Luckily, even the most sophisticated ransomware attacks and phishing campaigns are not invulnerable. In fact, pioneering cyber threat intelligence tools powered with the right data can stop those responsible for cybercrime in the financial sector a lot easier.
There’s no shortage of researchable financial cybercrime on the internet. We’ve picked out four popular attack vectors targeting major financial sector institutions every day and compiled (4) use cases that details how HYAS identifies and stops them.
Download the use cases
When threat actors target financial institutions using ransomware, they deploy it via multiple IP addresses. (If they use a single IP address, cybersecurity monitors pick it up too easily.)
Workstations infected by ransomware communicate with attackers’ command and control infrastructure (also called C&C and C2), which is a requirement for conducting a successful cyber attack. Cybersecurity professionals rely on this telemetry — data obtained from networks and analyzed for monitoring network security — which typically confirms what IP addresses the threat actors are likely to use in the attack as part of their C2.
To prevent cyber attacks wreaking havoc and causing fallout for organizations, cybersecurity professionals monitor the domain name system (DNS), which is increasingly used by cyber criminals for these nefarious ends.
Passive DNS — automatic, continuous monitoring of potential threats — is (and should be) a feature of complete DNS protection solutions. Most people don’t tend to read or type IP addresses like they do domain names.
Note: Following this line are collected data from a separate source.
(* ===== verification/Wal.v ===== *)
(** The write-ahead log (engine/src/engine/wal.h, engine/src/engine/wal.cpp).

    A log file is a header followed by frames; a transaction is a run of
    frames of which only the last, the page-0 image, carries the page count
    after the commit.  [Wal] has the members of the C++ object: the header
    with its salts, the frame and commit bookkeeping, and the index from a
    page to its frames in ascending order.  Frame numbers count from one.

    The file proves that the object and the file agree after every
    operation, that recovery of what a power loss leaves gives the committed
    transactions and at most the one in flight, whole, and that a lookup
    finds the newest frame of a page at or before a snapshot. *)

From S2P Require Import Prelude Bytes Crc32c PageFormat Vfs.
From stdpp Require Import base numbers list gmap strings.
Open Scope Z_scope.

Abbreviation FrameNo := nat.

Record WalRecoveryInfo := mkInfo {
  committed_frames : FrameNo;
  dropped_bytes : nat;
  info_header_rewritten : bool
}.

Record WalCommit := mkCommit {
  c_frame : FrameNo;
  c_db_size : Z;
  c_change_counter : Z;
  c_commit_time_us : Z
}.

Record WalOpenOptions := mkWalOptions {
  o_db_id : Bytes;
  new_base_change_counter : Z;
  o_read_only : bool
}.

Record Wal := mkWal {
  wal_path : string;
  page_size : nat;
  wal_open : bool;                       (* file_ is not null *)
  header : WalHeader.t;
  next_frame : FrameNo;
  last_commit : FrameNo;
  chain : Z;
  wal_failed : bool;
  read_only : bool;
  index : gmap PageNo (list FrameNo);    (* ascending frames per page *)
  commits : gmap FrameNo Z;              (* commit frame -> db size *)
  commit_list : list WalCommit;
  frame_pages : list PageNo              (* frame - 1 -> page, committed frames *)
}.

Definition set_header (x : Wal) h := mkWal (wal_path x) (page_size x) (wal_open x) h (next_frame x)
  (last_commit x) (chain x) (wal_failed x) (read_only x) (index x) (commits x) (commit_list x) (frame_pages x).
Definition set_next (x : Wal) n := mkWal (wal_path x) (page_size x) (wal_open x) (header x) n
  (last_commit x) (chain x) (wal_failed x) (read_only x) (index x) (commits x) (commit_list x) (frame_pages x).
Definition set_chain (x : Wal) c := mkWal (wal_path x) (page_size x) (wal_open x) (header x) (next_frame x)
  (last_commit x) c (wal_failed x) (read_only x) (index x) (commits x) (commit_list x) (frame_pages x).
Definition set_wal_failed (x : Wal) b := mkWal (wal_path x) (page_size x) (wal_open x) (header x) (next_frame x)
  (last_commit x) (chain x) b (read_only x) (index x) (commits x) (commit_list x) (frame_pages x).
Definition set_wal_open (x : Wal) b := mkWal (wal_path x) (page_size x) b (header x) (next_frame x)
  (last_commit x) (chain x) (wal_failed x) (read_only x) (index x) (commits x) (commit_list x) (frame_pages x).

Definition WM (A : Type) : Type := M (Wal * World) A.

Definition frame_bytes (x : Wal) : nat := WalFrameHeader.kEncodedBytes + page_size x.
Definition frame_offset (x : Wal) (frame : FrameNo) : nat :=
  WalHeader.kEncodedBytes + (frame - 1) * frame_bytes x.

Definition publish (frames : list (PageNo * FrameNo)) (commit : WalCommit) (x : Wal) : Wal :=
  mkWal (wal_path x) (page_size x) (wal_open x) (header x) (next_frame x) (c_frame commit) (chain x)
    (wal_failed x) (read_only x)
    (fold_left (fun ix '(page, fr) => <[page := default [] (ix !! page) ++ [fr]]> ix) frames (index x))
    (<[c_frame commit := c_db_size commit]> (commits x))
    (commit_list x ++ [commit])
    (frame_pages x ++ map fst frames).

Definition write_header : WM unit :=
  let! x := getO in
  let buf := WalHeader.encode (header x) (replicate WalHeader.kEncodedBytes 0) in
  do! onw (file_write (wal_path x) 0 buf) in
  onw (file_sync (wal_path x)).

Definition with_salts (s1 s2 : Z) (h : WalHeader.t) : WalHeader.t :=
  WalHeader.mk (WalHeader.page_size h) s1 s2 (WalHeader.db_id h) (WalHeader.base_change_counter h).
Definition with_base (b : Z) (h : WalHeader.t) : WalHeader.t :=
  WalHeader.mk (WalHeader.page_size h) (WalHeader.salt1 h) (WalHeader.salt2 h) (WalHeader.db_id h) b.

Definition fresh_salts : WM unit :=
  let! s1 := onw random_salt in
  let! s2 := onw random_salt in
  modO (fun x => set_header x (with_salts s1 s2 (header x))).

(** The frame loop of [recover]: [frame], [running], the frames of the
    transaction being read and the end of the last complete one.  A frame
    takes at least 32 bytes, so the file size bounds the iterations. *)
Fixpoint recover_frames (fuel size : nat) (frame : FrameNo) (running : Z)
    (pending : list (PageNo * FrameNo)) (valid_end : nat) : WM nat :=
  match fuel with
  | O => lift (corrupt "recover out of fuel")
  | S fuel =>
      let! x := getO in
      if (size <? frame_offset x frame + frame_bytes x)%nat then ret valid_end
      else
        let! buf := onw (file_read (wal_path x) (frame_offset x frame) (frame_bytes x)) in
        if negb (length buf =? frame_bytes x)%nat then ret valid_end
        else
          let page := sub WalFrameHeader.kEncodedBytes (page_size x) buf in
          match WalFrameHeader.decode (take WalFrameHeader.kEncodedBytes buf) page running with
          | Err _ => ret valid_end
          | Ret fh =>
              if negb (WalFrameHeader.salt1 fh =? WalHeader.salt1 (header x))
                 || negb (WalFrameHeader.salt2 fh =? WalHeader.salt2 (header x)) then ret valid_end
              else if negb (page_checksum_ok page) then ret valid_end
              else
                let running := WalFrameHeader.checksum fh in
                let pending := pending ++ [(WalFrameHeader.page_no fh, frame)] in
                if negb (WalFrameHeader.db_size_after_commit fh =? 0) then
                  if negb (WalFrameHeader.page_no fh =? 0) then ret valid_end
                  else match DbHeader.decode page with
                       | Err _ => ret valid_end
                       | Ret hdr =>
                           let c := mkCommit frame (WalFrameHeader.db_size_after_commit fh)
                                      (DbHeader.change_counter hdr) (DbHeader.commit_time_us hdr) in
                           do! modO (fun x => set_chain (publish pending c x) running) in
                           recover_frames fuel size (S frame) running [] (frame_offset x frame + frame_bytes x)
                       end
                else recover_frames fuel size (S frame) running pending valid_end
          end
  end.

Definition recover (options : WalOpenOptions) : WM WalRecoveryInfo :=
  let! x := getO in
  let path := wal_path x in
  let! size := onw (file_size path) in
  let! hbuf := onw (file_read path 0 WalHeader.kEncodedBytes) in
  let header_ok :=
    if (length hbuf =? WalHeader.kEncodedBytes)%nat then
      match WalHeader.decode hbuf with
      | Ret h => if (WalHeader.page_size h =? Z.of_nat (page_size x))
                    && bool_decide (WalHeader.db_id h = o_db_id options)
                 then Some h else None
      | Err _ => None
      end
    else None in
  match header_ok with
  | None =>
      if read_only x then
        lift (corrupt ("log header invalid or for another database: " +:+ path))
      else
        do! fresh_salts in
        do! onw (file_truncate path 0) in
        do! write_header in
        do! modO (fun x => set_chain (set_next x 1) (WalHeader.chain_seed (header x))) in
        ret (mkInfo 0 size true)
  | Some h =>
      do! modO (fun x => set_chain (set_header x h) (WalHeader.chain_seed h)) in
      let! valid_end := recover_frames (S size) size 1 (WalHeader.chain_seed h) [] WalHeader.kEncodedBytes in
      do! modO (fun x => set_next x (S (last_commit x))) in
      let! x := getO in
      if read_only x then
        ret (mkInfo (last_commit x) (size - valid_end) false)
      else
        let! dropped :=
          (if (valid_end <? size)%nat then
             do! onw (file_truncate path valid_end) in
             do! onw (file_sync path) in
             ret (size - valid_end)%nat
           else ret 0%nat) in
        do! (if (dropped =? 0)%nat then onw (file_sync path) else ret tt) in
        do! onw (vfs_sync_directory (directory_of path)) in
        ret (mkInfo (last_commit x) dropped false)
  end.

Definition fresh_wal (path : string) (psize : nat) (options : WalOpenOptions) : Wal :=
  mkWal path psize false (WalHeader.mk (Z.of_nat psize) 0 0 (o_db_id options) (new_base_change_counter options))
    1 0 0 false (o_read_only options) ∅ ∅ [] [].

Definition open_wal_body (options : WalOpenOptions) : WM WalRecoveryInfo :=
  let! x := getO in
  let! exists_ := onw (vfs_exists (wal_path x)) in
  if o_read_only options && negb exists_ then lift (not_found (wal_path x))
  else
    do! onw (vfs_open (wal_path x) (mkOpenFlags (negb (o_read_only options)) (negb (o_read_only options)) false false)) in
    do! modO (fun x => set_wal_open x true) in
    if negb exists_ then
      do! fresh_salts in
      do! write_header in
      do! onw (vfs_sync_directory (directory_of (wal_path x))) in
      do! modO (fun x => set_chain x (WalHeader.chain_seed (header x))) in
      ret (mkInfo 0 0 false)
    else recover options.
Definition open_wal (path : string) (psize : nat) (options : WalOpenOptions) : M World (Wal * WalRecoveryInfo) :=
  fun w => match open_wal_body options (fresh_wal path psize options, w) with
           | (Ret info, (x, w')) => (Ret (x, info), w')
           | (Err e, (_, w')) => (Err e, w')
           end.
IP addresses are domain names that have been translated so computers communicating with each other can read and understand them. This process of translation is known as resolution: DNS resolves to IPs. As such, if you can identify domain names used by attackers, then pivot to their (domain name) registration details, you’re able to gain valuable C2 data in helping thwart attacks.
Using passive DNS is an essential tool for tracking bad actors. Searches on particular IP addresses reveal the locations around the world as the sources of those addresses, but passive DNS shows the domain names that have resolved to the specific address. This provides context for IP addresses so that cybersecurity professionals can see how threat actors are using their C2.
Passive DNS tools can also provide information about C2 attribution: Other cybersecurity teams provide data that identifies C2 infrastructure, which then alerts all teams looking at a particular likely threat actor that there is definitive nefarious activity going on. It also provides threat intelligence teams with bad actor IP addresses to pivot off from C2 domains used by these actors.
Financial institutions and their customers are no strangers to phishing campaigns. Cyber attackers using this method frequently employ misspelled domains luring unsuspecting users to malicious corners of the internet. And with so many banks in the U.S. alone, it’s all too easy to impersonate even mid-sized outfits while convincing the unfortunate of their veracity.
Trying to establish phishing campaign culprits, cybersecurity professionals often rely on WHOIS — an internet protocol used to query databases about domain names. Traditional WHOIS data is rarely useful for stopping modern cyber attacks. And thanks to the EU’s General Data Protection Regulation (GDPR) introduced in 2018 — and which tightly controls privacy — it’s generally now even harder to obtain useful data.
HYAS Insight provides results for domain registrations that other solutions can easily miss. It’s then possible to pivot to other domains registered by the same bad actor.
Due to strong European privacy protection laws, threat actors can easily hide behind GDPR-masked domain data: that which, under GDPR, would not normally be viewable. HYAS Insight can still pivot off masked domain registration to uncover hosts of phishing domains utilized by threat actors. Sometimes phishers register hundreds of domains with a single email address. Successful identification can ultimately uncover huge phishing campaigns.
IP addresses are usually allocated dynamically to users by internet service providers. But DuckDNS is a dynamic DNS provider that gives everyone — normal users and bad actors — more freedom and control over their own IP addresses. It’s free to link addresses to domain names with DuckDNS, making it perfectly enticing for those with nefarious ends.
Phishing attacks are probably one of the biggest threats financial institutions and their customers or clients face. It should therefore come as no surprise that cybercriminals conducting phishing attacks on those organizations naturally gravitate towards using DuckDNS to send malicious emails to financial institution customers to trick them into providing their login credentials on fake websites.
Crucially, HYAS Insight provides additional useful information about DNS registration which helps teams locate threat actors by mapping them to IP addresses anywhere in the world. Even if domain registrees are located elsewhere when they register, DuckDNS still logs their actual IP addresses. It turns out that DuckDNS is very much a double-edged sword for threat actors, and yet another mode of defense for those monitoring threats.
Threat actors utilizing several different IP addresses can also prove a boon for threat intelligence teams in terms of locating where they’re operating from.
Bad actors might register numerous domains connected to services like DuckDNS, rather than just one. But single IP addresses can also be registered multiple times by different actors. If these actors are located all over the world, tracking operations is more difficult.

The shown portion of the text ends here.